Your job is to set down the stretch of entries that opens with the line containing "- destruct Ha" and closes with the line containing "replace (BNode ai". Keep both end lines, copy each exactly, and add nothing.

### Supplied data ###

(* ===== verification/BTreeRemove.v ===== *)
(** * Removing from the B-tree *)

From S2P Require Import BTree BTreeSpec Prelude.

#[local] Set Warnings "-register-all".

Section Degree.
Context (d : nat) (Hd : (2 <= d)%nat).

#[local] Abbreviation lo := (d - 1)%nat.
#[local] Abbreviation hi := (d * 2 - 1)%nat.
#[local] Abbreviation wf := (wf d).

(** ** Nodes in two parts *)

(** Two nodes of the same height with an item between them. *)
Definition join_nodes (a : bnode) (x : SpcialTxData) (b : bnode) : bnode :=
  BNode (items a ++ x :: items b) (children a ++ children b).

Lemma node_eta n : BNode (items n) (children n) = n.
Proof. by destruct n. Qed.

Lemma join_flat h a x b : wf h a -> wf h b -> flat (join_nodes a x b) = flat a ++ x :: flat b.
Proof.
  destruct a as [ai ac], b as [bi bc]. unfold join_nodes. destruct h as [|h]; intros Ha Hb; cbn [items children] in *.
  - cbn in Ha, Hb. by subst.
  - destruct Ha as [Ea _], Hb as [Eb _]. cbn [items children] in *.
    destruct ac as [|c ac' _] using rev_ind; [done|].
    destruct bc as [|c' bc]; [done|]. rewrite length_app in Ea. cbn [length] in Ea, Eb. rewrite <- app_assoc. cbn [app].
    rewrite flat_at by (cbn; lia). rewrite post_cons, flat_post.
    replace (BNode ai (ac' ++ [c])) with (BNode (ai ++ []) (ac' ++ c :: [])) by by rewrite app_nil_r. rewrite flat_at by (cbn; lia).
    cbn [post zip_with concat]. rewrite app_nil_r, <- app_assoc. done.
Qed.

Lemma join_wf h a x b : wf h a -> wf h b -> wf h (join_nodes a x b).
Proof.
  destruct a as [ai ac], b as [bi bc]. unfold join_nodes. destruct h as [|h]; cbn [BTreeSpec.wf items children].
  - by intros -> ->.
  - intros [Ea Ha] [Eb Hb]. rewrite !length_app. cbn [length]. split; [lia|]. by apply Forall_app.
Qed.

(** The last and the first item of a node, with the child next to it. *)
Lemma node_last h s : wf h s -> (1 <= length (items s))%nat ->
  exists s' st e, s = join_nodes s' st e /\ wf h s' /\ wf h e /\ items e = [].
Proof.
  destruct s as [si sc]. cbn [items]. intros Hw Hl. destruct si as [|st si _] using rev_ind; [cbn in Hl; lia|].
  destruct h as [|h].
  - cbn in Hw. subst. by exists (BNode si []), st, (BNode [] []).
  - destruct Hw as [E Hc]. cbn [items children] in *. rewrite length_app in E. cbn in E.
    destruct sc as [|z sc _] using rev_ind; [done|]. rewrite length_app in E. cbn in E.
    apply Forall_app in Hc as [Hc Hz]. exists (BNode si sc), st, (BNode [] [z]). split; [done|].
    split; [split; [cbn; lia|done]|]. by split; [split; [done|]|].
Qed.

Lemma node_first h s : wf h s -> (1 <= length (items s))%nat ->
  exists s' st e, s = join_nodes e st s' /\ wf h s' /\ wf h e /\ items e = [].
Proof.
  destruct s as [[|st si] sc]; cbn [items]; intros Hw Hl; [cbn in Hl; lia|]. destruct h as [|h].
  - cbn in Hw. subst. by exists (BNode si []), st, (BNode [] []).
  - destruct Hw as [E Hc]. cbn [items children] in *. destruct sc as [|z sc]; [done|]. cbn in E.
    apply Forall_cons in Hc as [Hz Hc]. exists (BNode si sc), st, (BNode [] [z]). split; [done|].
    split; [split; [cbn; lia|done]|]. split; [|done]. split; [done|]. by constructor.
Qed.

(** ** Growing a child *)

Definition from_on (k : Z) (r : list SpcialTxData) : Prop := Forall (fun x => k <= key x) r.

(** The child that is grown is where it was, as far as the keys are concerned. *)
Record grown (h : nat) (l r : list SpcialTxData) (cl : list bnode) (c : bnode) (cr : list bnode) (n : bnode) : Prop := {
  g_place : exists l' r' cl' c' cr', n = BNode (l' ++ r') (cl' ++ c' :: cr') /\ length cl' = length l' /\ length cr' = length r' /\
    (lo < length (items c'))%nat /\ (r = [] -> r' = []) /\
    (forall k, asc (flat n) -> less_all k l -> from_on k r -> less_all k l' /\ from_on k r');
  g_wf : wf (S h) n;
  g_flat : flat n = flat (BNode (l ++ r) (cl ++ c :: cr));
  g_length : (length (l ++ r) - 1 <= length (items n) <= length (l ++ r))%nat
}.

Definition sized_ (h : nat) (c : bnode) : Prop := (lo <= length (items c) <= hi)%nat /\ wf h c.

Lemma wf_around h l r cl c cr :
  length cl = length l -> length cr = length r ->
  wf (S h) (BNode (l ++ r) (cl ++ c :: cr)) <-> Forall (sized_ h) cl /\ sized_ h c /\ Forall (sized_ h) cr.
Proof. apply wf_node. Qed.

Lemma app_snoc {A} (a : list A) x b : (a ++ [x]) ++ b = a ++ x :: b.
Proof. by rewrite <- app_assoc. Qed.

(** A brother can spare an item. *)
Definition richer (cs : list bnode) (j : nat) : bool :=
  match cs !! j with
  | Some c => (lo <? length (items c))%nat
  | None => false
  end.

Lemma grow_left h l x r cl s c cr :
  wf (S h) (BNode (l ++ x :: r) (cl ++ s :: c :: cr)) -> length cl = length l -> length cr = length r ->
  length (items c) = lo -> (lo < length (items s))%nat ->
  exists n, growChild (length l + 1) lo (BNode (l ++ x :: r) (cl ++ s :: c :: cr)) = Ok n /\
    grown h (l ++ [x]) r (cl ++ [s]) c cr n.
Proof.
  intros Hw Ecl Ecr Elc Hs. pose proof Hw as (Hcl & [Hls Hws] & Hr)%wf_around; [|done|cbn; lia]. apply Forall_cons in Hr as [[_ Hwc] Hcr].
  destruct (node_last h s Hws) as (s' & st & e & -> & Hws' & Hwe & Ee); [lia|].
  assert (length (items s') = length (items (join_nodes s' st e)) - 1)%nat as Els.
  { unfold join_nodes. cbn [items]. rewrite Ee, length_app. cbn. lia. }
  exists (BNode (l ++ st :: r) (cl ++ s' :: join_nodes e x c :: cr)). split.
  - unfold growChild. replace (length l + 1 - 1)%nat with (length cl) by lia.
    rewrite (proj2 (Nat.ltb_lt 0 _)) by lia. rewrite list_lookup_middle by done. rewrite (proj2 (Nat.ltb_lt lo _)) by done. cbn [andb].
    rewrite <- (app_snoc cl (join_nodes s' st e) (c :: cr)). replace (length l + 1)%nat with (length (cl ++ [join_nodes s' st e]))
      by (rewrite length_app; cbn; lia). rewrite at_mid. cbn [res_bind]. rewrite app_snoc, at_mid. cbn [res_bind].
    unfold join_nodes at 1. cbn [items]. rewrite Ee, pop_snoc. cbn [res_bind]. rewrite Ecl, at_mid. cbn [res_bind]. rewrite set_at_mid. cbn [res_bind].
    assert ((if (0 <? length (children (join_nodes s' st e)))%nat
             then let* (sc, scs) := pop (children (join_nodes s' st e)) in Ok (sc :: children c, scs)
             else Ok (children c, children (join_nodes s' st e))) = (Ok (children e ++ children c, children s') : res bt_error _)) as ->.
    { unfold join_nodes. cbn [children]. destruct h as [|h]; cbn in Hws', Hwe, Hwc.
      - by rewrite Hws', Hwe.
      - destruct Hwe as [E _]. rewrite Ee in E. destruct (children e) as [|z [|]]; try done. rewrite pop_snoc.
        by rewrite length_app, (proj2 (Nat.ltb_lt 0 _)) by (cbn; lia). }
    cbn [res_bind]. rewrite <- (app_snoc cl (join_nodes s' st e) (c :: cr)), set_at_mid. cbn [res_bind].
    rewrite app_snoc, <- Ecl, set_at_mid. cbn [res_bind]. unfold join_nodes. by rewrite Ee, node_eta.
  - assert (flat (BNode (l ++ st :: r) (cl ++ s' :: join_nodes e x c :: cr)) = flat (BNode (l ++ x :: r) (cl ++ join_nodes s' st e :: c :: cr))) as Efl.
    { rewrite !flat_at by done || (cbn; lia). rewrite !post_cons, !(join_flat h) by done. by rewrite <- !app_assoc. }
    split.
    + exists (l ++ [st]), r, (cl ++ [s']), (join_nodes e x c), cr. rewrite !app_snoc, !length_app. split; [done|]. split; [cbn; lia|].
      split; [done|]. split; [unfold join_nodes; cbn; rewrite Ee; cbn; lia|]. split; [done|]. intros k Ha Hk Hf. split; [|done].
      apply Forall_app in Hk as [Hk [Hx _]%Forall_cons]. apply Forall_app. split; [done|]. constructor; [|constructor].
      rewrite flat_at in Ha by done || (cbn; lia). rewrite post_cons, (join_flat h) in Ha by done.
      rewrite app_assoc in Ha. apply asc_mid in Ha as (_ & _ & _ & Hm). unfold more_all in Hm. rewrite Forall_forall in Hm.
      assert (key st < key x); [|lia]. apply Hm. set_solver.
    + apply wf_around; [done|cbn; lia|]. split; [done|]. split; [split; [lia|done]|]. constructor; [|done].
      split; [unfold join_nodes; cbn; rewrite Ee; cbn; lia|]. by apply join_wf.
    + by rewrite Efl, !app_snoc.
    + cbn [items]. rewrite !length_app. cbn. lia.
Qed.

###

**Task result:**
  - destruct Ha as [Ea _], Hb as [Eb _]. cbn [items children] in *.
    destruct ac as [|c ac' _] using rev_ind; [done|].
    destruct bc as [|c' bc]; [done|]. rewrite length_app in Ea. cbn [length] in Ea, Eb. rewrite <- app_assoc. cbn [app].
    rewrite flat_at by (cbn; lia). rewrite post_cons, flat_post.
    replace (BNode ai (ac' ++ [c])) with (BNode (ai ++ []) (ac' ++ c :: [])) by by rewrite app_nil_r. rewrite flat_at by (cbn; lia).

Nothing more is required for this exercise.